## [Problem statement]
Write the records out once more, exactly as they appear below.

## [Input material]
(* ===== verification/Futures.v ===== *)
(** * Futures and listeners of the API (nabto_device_future.c, nabto_device_future_queue.c,
      nabto_device_event_handler.c, nabto_device_events.c)

    A future is resolved once with an error code; its callback, if the user set one, is called by
    the thread of the future queue. A listener hands the events of the core to the futures of the
    user, one each, in order, until it is put into an error state. Every operation runs under a
    mutex, so the operations are atomic steps; waiting on a condition is a parameter. *)

From S2P Require Import Prelude Platform Collections.
From stdpp Require Import functions sets gmap.

#[local] Open Scope Z_scope.
#[local] Open Scope list_scope.
#[local] Open Scope handler_scope.

(** ** Futures and their queue *)

(** The API codes are the core's: [NABTO_DEVICE_EC_x] is defined as [NABTO_EC_x]. *)
Definition nabto_device_error_core_to_api (ec : np_error_code) : np_error_code := ec.

Record nabto_device_future : Type := mk_future {
  fu_cb : option nat;
  fu_ec : np_error_code;
  fu_ready : bool
}.

Definition future_zero : nabto_device_future := mk_future None NABTO_EC_OK false.

Inductive future_call : Type :=
| FuSignal (f : nid)                              (* cond_signal of the future *)
| FuQueueSignal
| FuCallback (f : nid) (cb : nat) (ec : np_error_code).

Section Futures.
Context {H : Type} `{LList H}.

(** The futures of the program by their address, and the queue. *)
Record future_state : Type := mk_fs {
  fs_futures : nid -> nabto_device_future;
  fs_links : H;                                   (* the nodes of [futureList] *)
  fs_stopped : bool
}.

Definition futureList : lid := 0%nat.

Definition fu_handler (A : Type) : Type := handler future_state future_call A.
Definition fu_uhandler (A : Type) : Type := uhandler future_state future_call A.

Definition set_future (f : nid) (g : nabto_device_future -> nabto_device_future) : fu_handler unit :=
  hmod (fun s => s {{ fs_futures ::= fun m => <[f := g (m f)]> m }}).

Definition nabto_device_future_queue_init (h : H) : future_state :=
  mk_fs (fun _ => future_zero) (ll_init h futureList) false.

Definition nabto_device_future_queue_stop : fu_handler unit :=
  hmod (fun s => s {{ fs_stopped := true }}) ;;; emit FuQueueSignal.

(** Appending a node that is in a list is undefined. *)
Definition nabto_device_future_queue_post (f : nid) : fu_uhandler unit :=
  let+ s := ulift hget in
  if ll_in_list (fs_links s) f then fun _ => UB
  else ulift (hmod (fun s => s {{ fs_links ::= fun h => ll_append h futureList f }}) ;;; emit FuQueueSignal).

## [Answer]
(* ===== verification/Futures.v ===== *)
(** * Futures and listeners of the API (nabto_device_future.c, nabto_device_future_queue.c,
      nabto_device_event_handler.c, nabto_device_events.c)

    A future is resolved once with an error code; its callback, if the user set one, is called by
    the thread of the future queue. A listener hands the events of the core to the futures of the
    user, one each, in order, until it is put into an error state. Every operation runs under a
    mutex, so the operations are atomic steps; waiting on a condition is a parameter. *)

From S2P Require Import Prelude Platform Collections.
From stdpp Require Import functions sets gmap.

#[local] Open Scope Z_scope.
#[local] Open Scope list_scope.
#[local] Open Scope handler_scope.

(** ** Futures and their queue *)

(** The API codes are the core's: [NABTO_DEVICE_EC_x] is defined as [NABTO_EC_x]. *)
Definition nabto_device_error_core_to_api (ec : np_error_code) : np_error_code := ec.

Record nabto_device_future : Type := mk_future {
  fu_cb : option nat;
  fu_ec : np_error_code;
  fu_ready : bool
}.

Definition future_zero : nabto_device_future := mk_future None NABTO_EC_OK false.

Inductive future_call : Type :=
| FuSignal (f : nid)                              (* cond_signal of the future *)
| FuQueueSignal
| FuCallback (f : nid) (cb : nat) (ec : np_error_code).

Section Futures.
Context {H : Type} `{LList H}.

(** The futures of the program by their address, and the queue. *)
Record future_state : Type := mk_fs {
  fs_futures : nid -> nabto_device_future;
  fs_links : H;                                   (* the nodes of [futureList] *)
  fs_stopped : bool
}.

Definition futureList : lid := 0%nat.

Definition fu_handler (A : Type) : Type := handler future_state future_call A.
Definition fu_uhandler (A : Type) : Type := uhandler future_state future_call A.

Definition set_future (f : nid) (g : nabto_device_future -> nabto_device_future) : fu_handler unit :=
  hmod (fun s => s {{ fs_futures ::= fun m => <[f := g (m f)]> m }}).

Definition nabto_device_future_queue_init (h : H) : future_state :=
  mk_fs (fun _ => future_zero) (ll_init h futureList) false.

Definition nabto_device_future_queue_stop : fu_handler unit :=
  hmod (fun s => s {{ fs_stopped := true }}) ;;; emit FuQueueSignal.

(** Appending a node that is in a list is undefined. *)
Definition nabto_device_future_queue_post (f : nid) : fu_uhandler unit :=
  let+ s := ulift hget in
  if ll_in_list (fs_links s) f then fun _ => UB
  else ulift (hmod (fun s => s {{ fs_links ::= fun h => ll_append h futureList f }}) ;;; emit FuQueueSignal).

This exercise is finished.